(* ===== verification/Support.v ===== *)
(** * Times, connections and commands

    Functions of [applutil.cpp] the other parts call: the text of a time, the
    connection to a host by name, the text of an end point, a read with a time
    limit, and the start of an external program, with [proxy_global::execute_openssl]. *)

From S2P Require Import Prelude CppString.

(** ** The text of a time *)

(** [sprintf] of ["%0wi"]: zeros between the sign and the digits up to the
    width. *)
Definition padded (w : nat) (n : Z) : list ascii :=
  let d := digits 20 (Z.abs n) [] in
  let sign := if n <? 0 then [chr 45] else [] in
  sign ++ replicate (w - length sign - length d) (digit 0) ++ d.

(** [struct tm] as [to_tm] fills it, and a [ptime]. *)
Record tm := {
  tm_year : Z;
  tm_mon : Z;
  tm_mday : Z;
  tm_hour : Z;
  tm_min : Z;
  tm_sec : Z }.

Inductive ptime := AtTime (t : tm) | PosInfinity | NegInfinity | NotADateTime.

Definition tm_text (t : tm) : list ascii :=
  padded 4 (tm_year t + 1900) ++ lit "-" ++ padded 2 (tm_mon t + 1) ++ lit "-" ++
  padded 2 (tm_mday t) ++ lit " " ++ padded 2 (tm_hour t) ++ lit ":" ++
  padded 2 (tm_min t) ++ lit ":" ++ padded 2 (tm_sec t).

(** [to_string] of a [ptime]; [sprintf] writes the text and a NUL into 40
    bytes. *)
Definition ptime_to_string (p : ptime) : out (list ascii) :=
  match p with
  | AtTime t => if zlen (tm_text t) <? 40 then Ok (c_str (tm_text t)) else UB
  | PosInfinity => Ok (lit "infinity")
  | NegInfinity => Ok (lit "infinity")
  | NotADateTime => Ok []
  end.

(** ** End points *)

(** [remote_address_port] and [local_address_port]: the end point of the socket,
    if it has one. *)
Definition address_port (endpoint : option (list ascii * Z)) : list ascii :=
  match endpoint with
  | Some (address, port) => address ++ lit ":" ++ to_string port
  | None => []
  end.

Definition host_not_found : Z := 1.

Section connect.
Context {endpoint : Type}.
Context (resolve : list ascii -> list ascii -> out (list endpoint)).
Context (connect : endpoint -> option Z).

(** The loop of [socket_connect]: the end points tried, and the last error. *)
Fixpoint connect_loop (eps : list endpoint) (error : option Z) : list endpoint * option Z :=
  match error, eps with
  | Some _, ep :: eps' =>
      let '(tried, error) := connect_loop eps' (connect ep) in (ep :: tried, error)
  | _, _ => ([], error)
  end.

Definition socket_connect (host : list ascii) (port : Z) : out (list endpoint) :=
  eps ← resolve host (to_string port);
  match connect_loop eps (Some host_not_found) with
  | (_, Some error) => Throw (BoostError error)
  | (tried, None) => Ok tried
  end.

End connect.

(** [read_with_timeout]: what the [io_service] completes first, a part of the read
    or its end, or the timer; [run_one] runs no more than that. *)
Inductive completion := Chunk (data : list ascii) | ReadFailed | TimedOut.

Record timed_read := {
  buffers : list ascii;
  read_result : bool;
  timer_result : bool;
  timer_cancelled : bool;
  socket_cancelled : bool }.

Definition read_with_timeout (size : Z) (first : option completion) : timed_read :=
  let r :=
    match first with
    | Some (Chunk data) =>
        let got := take (Z.to_nat size) data in
        {| buffers := got; read_result := zlen got =? size; timer_result := false;
           timer_cancelled := false; socket_cancelled := false |}
    | Some ReadFailed =>
        {| buffers := []; read_result := true; timer_result := false;
           timer_cancelled := false; socket_cancelled := false |}
    | Some TimedOut =>
        {| buffers := []; read_result := false; timer_result := true;
           timer_cancelled := false; socket_cancelled := false |}
    | None =>
        {| buffers := []; read_result := false; timer_result := false;
           timer_cancelled := false; socket_cancelled := false |}
    end in
  match first with
  | None => r
  | Some _ =>
      {| buffers := buffers r; read_result := read_result r; timer_result := timer_result r;
         timer_cancelled := read_result r;
         socket_cancelled := negb (read_result r) && timer_result r |}
  end.

(** ** Addresses *)

(** [check_url] of [main.cpp]: the first group of the match, [regex_match] of the
    library giving the whole match and its groups. *)
Definition check_url (regex_match : list ascii -> list ascii -> option (list (list ascii)))
    (input pattern output : list ascii) : bool * list ascii :=
  match regex_match (c_str input) pattern with
  | Some matches => (true, match matches with [] => output | _ => default [] (matches !! 1%nat) end)
  | None => (false, output)
  end.

(** ** External programs *)

(** [while (s && getline(s, line) && !line.empty()) out(line)]: the lines up to
    the first empty one are handed to [out]. *)
Fixpoint read_lines (lines : list (list ascii)) : list (list ascii) :=
  match lines with
  | [] => []
  | [] :: _ => []
  | line :: lines' => line :: read_lines lines'
  end.

(** A program that ran: what it wrote, and its exit code. *)
Record child := { c_out : list ascii; c_err : list ascii; c_exit_code : Z }.

(** The command line a Unix system is given. *)
Definition shell_command (command param : list ascii) : list ascii :=
  lit "/bin/bash" ++ lit " -c " ++ [chr 34] ++ command ++ lit " " ++ param ++ [chr 34].

Section process.
Context (run : list ascii -> out child).

(** [process::execute_process]: the lines for the two callbacks, and the exit
    code. *)
Definition execute_process (command param : list ascii)
    : out (list (list ascii) * list (list ascii) * Z) :=
  c ← run (shell_command command param);
  Ok (read_lines (split (c_out c) (chr 10)), read_lines (split (c_err c) (chr 10)), c_exit_code c).

Definition openssl_parameters (m_name : list ascii) : list ascii :=
  lit " req " ++ lit "-x509 -nodes -days 100000 -subj /C=DK/ST=Denmark/L=GateHouse/CN=" ++
  m_name ++ lit " -newkey rsa:3072 -keyout my_private_key.pem -out my_public_cert.pem ".

(** [proxy_global::execute_openssl]. *)
Definition execute_openssl (m_name : list ascii) : out bool :=
  '(_, _, res) ← execute_process (lit "openssl") (openssl_parameters m_name);
  Ok (res =? 0).

End process.

(** ** Lemmas: decimal numbers of a fixed width *)

(** The order of [std::string], of texts of the same length. *)
Fixpoint text_compare (s t : list ascii) : comparison :=
  match s, t with
  | c :: s', d :: t' => match u8 c ?= u8 d with Eq => text_compare s' t' | r => r end
  | _, _ => Eq
  end.

Definition then_compare (a b : comparison) : comparison := match a with Eq => b | _ => a end.

Lemma text_compare_app s s' t t' :
  length s = length t ->
  text_compare (s ++ s') (t ++ t') = then_compare (text_compare s t) (text_compare s' t').
Proof.
  revert t. induction s as [|c s IH]; intros [|d t] Hl; try done. cbn.
  destruct (u8 c ?= u8 d); [|done..]. apply IH. by injection Hl.
Qed.

Lemma text_compare_same s s' t' : text_compare (s ++ s') (s ++ t') = text_compare s' t'.
Proof. induction s as [|c s IH]; [done|]. cbn. by rewrite Z.compare_refl. Qed.

(** The last [w] digits of a number. *)
Fixpoint fixed (w : nat) (n : Z) : list ascii :=
  match w with O => [] | S w' => fixed w' (n / 10) ++ [digit (n mod 10)] end.

Lemma fixed_length w n : length (fixed w n) = w.
Proof. revert n. induction w; intros n; [done|]. cbn. rewrite length_app, IHw. cbn. lia. Qed.

Lemma compare_div_mod n m :
  (n ?= m) = then_compare (n / 10 ?= m / 10) (n mod 10 ?= m mod 10).
Proof.
  pose proof (Z.div_mod n 10 ltac:(lia)). pose proof (Z.div_mod m 10 ltac:(lia)).
  pose proof (Z.mod_pos_bound n 10 ltac:(lia)). pose proof (Z.mod_pos_bound m 10 ltac:(lia)).
  destruct (Z.compare_spec (n / 10) (m / 10)), (Z.compare_spec (n mod 10) (m mod 10)),
    (Z.compare_spec n m); cbn; done || lia.
Qed.

Lemma fixed_compare w n m :
  0 <= n < 10 ^ Z.of_nat w -> 0 <= m < 10 ^ Z.of_nat w ->
  text_compare (fixed w n) (fixed w m) = (n ?= m).
Proof.
  revert n m. induction w as [|w IH]; intros n m Hn Hm.
  - cbn in *. assert (n = 0) as -> by lia. by assert (m = 0) as -> by lia.
  - rewrite Nat2Z.inj_succ, Z.pow_succ_r in Hn, Hm by lia. cbn [fixed].
    rewrite text_compare_app by by rewrite !fixed_length. rewrite IH by divlia.
    rewrite (compare_div_mod n m). f_equal. cbn.
    pose proof (Z.mod_pos_bound n 10 ltac:(lia)). pose proof (Z.mod_pos_bound m 10 ltac:(lia)).
    rewrite !u8_digit by lia.
    destruct (Z.compare_spec (48 + n mod 10) (48 + m mod 10)), (Z.compare_spec (n mod 10) (m mod 10));
      done || lia.
Qed.

Lemma digits_S fuel n acc :
  digits (S fuel) n acc =
  if n / 10 =? 0 then digit (n mod 10) :: acc else digits fuel (n / 10) (digit (n mod 10) :: acc).
Proof. reflexivity. Qed.

(** The digits written are as many as the number has. *)
Lemma digits_fixed w fuel n acc :
  (w <= fuel)%nat -> 0 <= n < 10 ^ Z.of_nat w -> (0 < w)%nat ->
  exists k, (0 < k <= w)%nat /\ digits fuel n acc = fixed k n ++ acc /\
    fixed w n = replicate (w - k) (digit 0) ++ fixed k n.
Proof.
  revert fuel n acc. induction w as [|w IH]; intros fuel n acc Hf Hn Hw; [lia|].
  destruct fuel as [|fuel]; [lia|]. rewrite Nat2Z.inj_succ, Z.pow_succ_r in Hn by lia.
  rewrite digits_S. cbn [fixed]. destruct (Z.eqb_spec (n / 10) 0) as [E|E].
  - exists 1%nat. split; [lia|]. rewrite E. split; [done|]. cbn [fixed].
    assert (fixed w 0 = replicate w (digit 0)) as ->; [|by rewrite Nat.sub_succ, Nat.sub_0_r].
    clear. induction w as [|w IH]; [done|]. cbn [fixed]. change (0 / 10) with 0.
    rewrite IH. change (0 mod 10) with 0. by rewrite <- replicate_cons_app.
  - destruct w as [|w]; [change (10 ^ Z.of_nat 0) with 1 in Hn; exfalso; apply E; divlia|].
    destruct (IH fuel (n / 10) (digit (n mod 10) :: acc)) as (k & Hk & Hd & Hx); [lia|divlia|lia|].
    exists (S k). split; [lia|]. rewrite Hd, Hx. cbn [fixed]. rewrite <- !app_assoc. split; [done|].
    by replace (S (S w) - S k)%nat with (S w - k)%nat by lia.
Qed.

Lemma padded_fixed w n :
  (0 < w <= 20)%nat -> 0 <= n < 10 ^ Z.of_nat w -> padded w n = fixed w n.
Proof.
  intros Hw Hn. unfold padded. rewrite Z.abs_eq by lia.
  destruct (Z.ltb_spec n 0) as [|_]; [lia|].
  destruct (digits_fixed w 20 n []) as (k & Hk & -> & Hx); [lia|done|lia|].
  rewrite app_nil_r, Hx, fixed_length. cbn [length app]. by rewrite Nat.sub_0_r.
Qed.

(** ** Properties *)

(** What [to_tm] gives of a date the library can represent. *)
Definition valid_tm (t : tm) : Prop :=
  1400 <= tm_year t + 1900 < 10000 /\ 0 <= tm_mon t < 12 /\ 1 <= tm_mday t < 32 /\
  0 <= tm_hour t < 24 /\ 0 <= tm_min t < 60 /\ 0 <= tm_sec t < 60.

(** The order of two times. *)
Definition tm_compare (t u : tm) : comparison :=
  then_compare (tm_year t ?= tm_year u) (then_compare (tm_mon t ?= tm_mon u)
    (then_compare (tm_mday t ?= tm_mday u) (then_compare (tm_hour t ?= tm_hour u)
      (then_compare (tm_min t ?= tm_min u) (tm_sec t ?= tm_sec u))))).

Definition fixed_text (t : tm) : list ascii :=
  fixed 4 (tm_year t + 1900) ++ lit "-" ++ fixed 2 (tm_mon t + 1) ++ lit "-" ++
  fixed 2 (tm_mday t) ++ lit " " ++ fixed 2 (tm_hour t) ++ lit ":" ++
  fixed 2 (tm_min t) ++ lit ":" ++ fixed 2 (tm_sec t).

Lemma digit_not_zero n : digit (n mod 10) <> zero.
Proof.
  intros E. pose proof (Z.mod_pos_bound n 10 ltac:(lia)).
  apply (f_equal u8) in E. rewrite u8_digit in E by lia. vm_compute (u8 zero) in E. lia.
Qed.

Lemma fixed_no_nul w n : zero ∉ fixed w n.
Proof.
  revert n. induction w as [|w IH]; intros n; [set_solver|]. cbn.
  rewrite elem_of_app, elem_of_cons. intros [H|[H|H]]; [by apply (IH (n / 10))| |set_solver].
  by apply (digit_not_zero n).
Qed.

Lemma valid_text t : valid_tm t -> ptime_to_string (AtTime t) = Ok (fixed_text t).
Proof.
  intros (? & ? & ? & ? & ? & ?).
  assert (tm_text t = fixed_text t) as E
    by (unfold tm_text, fixed_text; rewrite !padded_fixed by (change (10 ^ Z.of_nat 4) with 10000;
          change (10 ^ Z.of_nat 2) with 100; lia); done).
  unfold ptime_to_string. rewrite E.
  assert (zlen (fixed_text t) = 19) as ->
    by (unfold zlen, fixed_text; by rewrite !length_app, !fixed_length).
  change (19 <? 40) with true. f_equal. apply c_str_no_nul. unfold fixed_text.
  rewrite !not_elem_of_app. split_and!; try apply fixed_no_nul; vm_compute; set_solver.
Qed.

Lemma compare_shift a n m : (n + a ?= m + a) = (n ?= m).
Proof. destruct (Z.compare_spec (n + a) (m + a)), (Z.compare_spec n m); done || lia. Qed.

(** The text of every date the library can represent fits into its buffer, it
    has nineteen characters, and the texts of two dates are in the order of the
    dates; so different dates have different texts, which sort like them. *)
Theorem time_text_order t u :
  valid_tm t -> valid_tm u ->
  exists s s', ptime_to_string (AtTime t) = Ok s /\ ptime_to_string (AtTime u) = Ok s' /\
    length s = 19%nat /\ length s' = 19%nat /\ text_compare s s' = tm_compare t u.
Proof.
  intros Ht Hu. exists (fixed_text t), (fixed_text u). rewrite !valid_text by done.
  split; [done|]. split; [done|]. unfold fixed_text.
  split; [by rewrite !length_app, !fixed_length|]. split; [by rewrite !length_app, !fixed_length|].
  destruct Ht as (? & ? & ? & ? & ? & ?), Hu as (? & ? & ? & ? & ? & ?).
  repeat (rewrite text_compare_app by (rewrite !fixed_length; reflexivity);
          rewrite ?text_compare_same).
  rewrite !fixed_compare by (change (10 ^ Z.of_nat 4) with 10000; change (10 ^ Z.of_nat 2) with 100; lia).
  by rewrite !compare_shift.
Qed.

(** The last second of a year, and the first of the next. *)
Definition before_new_year : tm :=
  {| tm_year := 119; tm_mon := 11; tm_mday := 31; tm_hour := 23; tm_min := 59; tm_sec := 59 |}.
Definition new_year : tm :=
  {| tm_year := 120; tm_mon := 0; tm_mday := 1; tm_hour := 0; tm_min := 0; tm_sec := 0 |}.

Lemma time_text_order_witness :
  valid_tm before_new_year /\ valid_tm new_year /\
  text_compare (lit "2019-12-31 23:59:59") (lit "2020-01-01 00:00:00") = Lt.
Proof.
  assert (valid_tm before_new_year) as Ht by (unfold valid_tm; cbn; lia).
  assert (valid_tm new_year) as Hu by (unfold valid_tm; cbn; lia).
  split; [exact Ht|]. split; [exact Hu|].
  destruct (time_text_order before_new_year new_year Ht Hu) as (s & s' & [= <-] & [= <-] & _ & _ & H).
  exact H.
Defined.

(** The first part of a longer text ends the read, with the rest still to come. *)
Lemma read_with_timeout_first size data :
  zlen data < size ->
  read_with_timeout size (Some (Chunk data)) =
  {| buffers := data; read_result := false; timer_result := false;
     timer_cancelled := false; socket_cancelled := false |}.
Proof.
  intros Hl. unfold read_with_timeout. rewrite take_ge by (unfold zlen in Hl; lia).
  destruct (Z.eqb_spec (zlen data) size); [lia|]. reflexivity.
Qed.

(** A connection is made to the first end point that accepts it, after all before
    it refused; when all refuse, the last one's error is thrown. *)
Lemma connect_loop_first {endpoint} (connect : endpoint -> option Z) eps error :
  let '(tried, e) := connect_loop connect eps (Some error) in
  match e with
  | None => exists pre ep post, eps = pre ++ ep :: post /\ tried = pre ++ [ep] /\
      connect ep = None /\ Forall (fun ep => is_Some (connect ep)) pre
  | Some e => tried = eps /\ Forall (fun ep => is_Some (connect ep)) eps /\
      ((exists ep, list.last eps = Some ep /\ connect ep = Some e) \/ eps = [] /\ e = error)
  end.
Proof.
  revert error. induction eps as [|ep eps IH]; intros error; [by repeat constructor; right|].
  cbn [connect_loop]. destruct (connect ep) as [e|] eqn:E.
  - specialize (IH e). destruct (connect_loop connect eps (Some e)) as [tried [e'|]].
    + destruct IH as (-> & Hall & Hl). split; [done|]. split; [by constructor|]. left.
      rewrite last_cons. destruct Hl as [(ep' & -> & Hc)|[-> ->]]; eauto.
    + destruct IH as (pre & ep' & post & -> & -> & Hc & Hpre).
      exists (ep :: pre), ep', post. split_and!; try done. by constructor.
  - destruct eps; cbn; exists [], ep; eexists; split_and!; done || constructor.
Qed.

==============================

◆ WHAT THE EXERCISE ASKS
Exactly repeat the lines running from the top of the listing to the line bearing "Definition tm_text (t", both of those lines included, and only them.

◆ ANSWER BOX
(* ===== verification/Support.v ===== *)
(** * Times, connections and commands

    Functions of [applutil.cpp] the other parts call: the text of a time, the
    connection to a host by name, the text of an end point, a read with a time
    limit, and the start of an external program, with [proxy_global::execute_openssl]. *)

From S2P Require Import Prelude CppString.

(** ** The text of a time *)

(** [sprintf] of ["%0wi"]: zeros between the sign and the digits up to the
    width. *)
Definition padded (w : nat) (n : Z) : list ascii :=
  let d := digits 20 (Z.abs n) [] in
  let sign := if n <? 0 then [chr 45] else [] in
  sign ++ replicate (w - length sign - length d) (digit 0) ++ d.

(** [struct tm] as [to_tm] fills it, and a [ptime]. *)
Record tm := {
  tm_year : Z;
  tm_mon : Z;
  tm_mday : Z;
  tm_hour : Z;
  tm_min : Z;
  tm_sec : Z }.

Inductive ptime := AtTime (t : tm) | PosInfinity | NegInfinity | NotADateTime.

Definition tm_text (t : tm) : list ascii :=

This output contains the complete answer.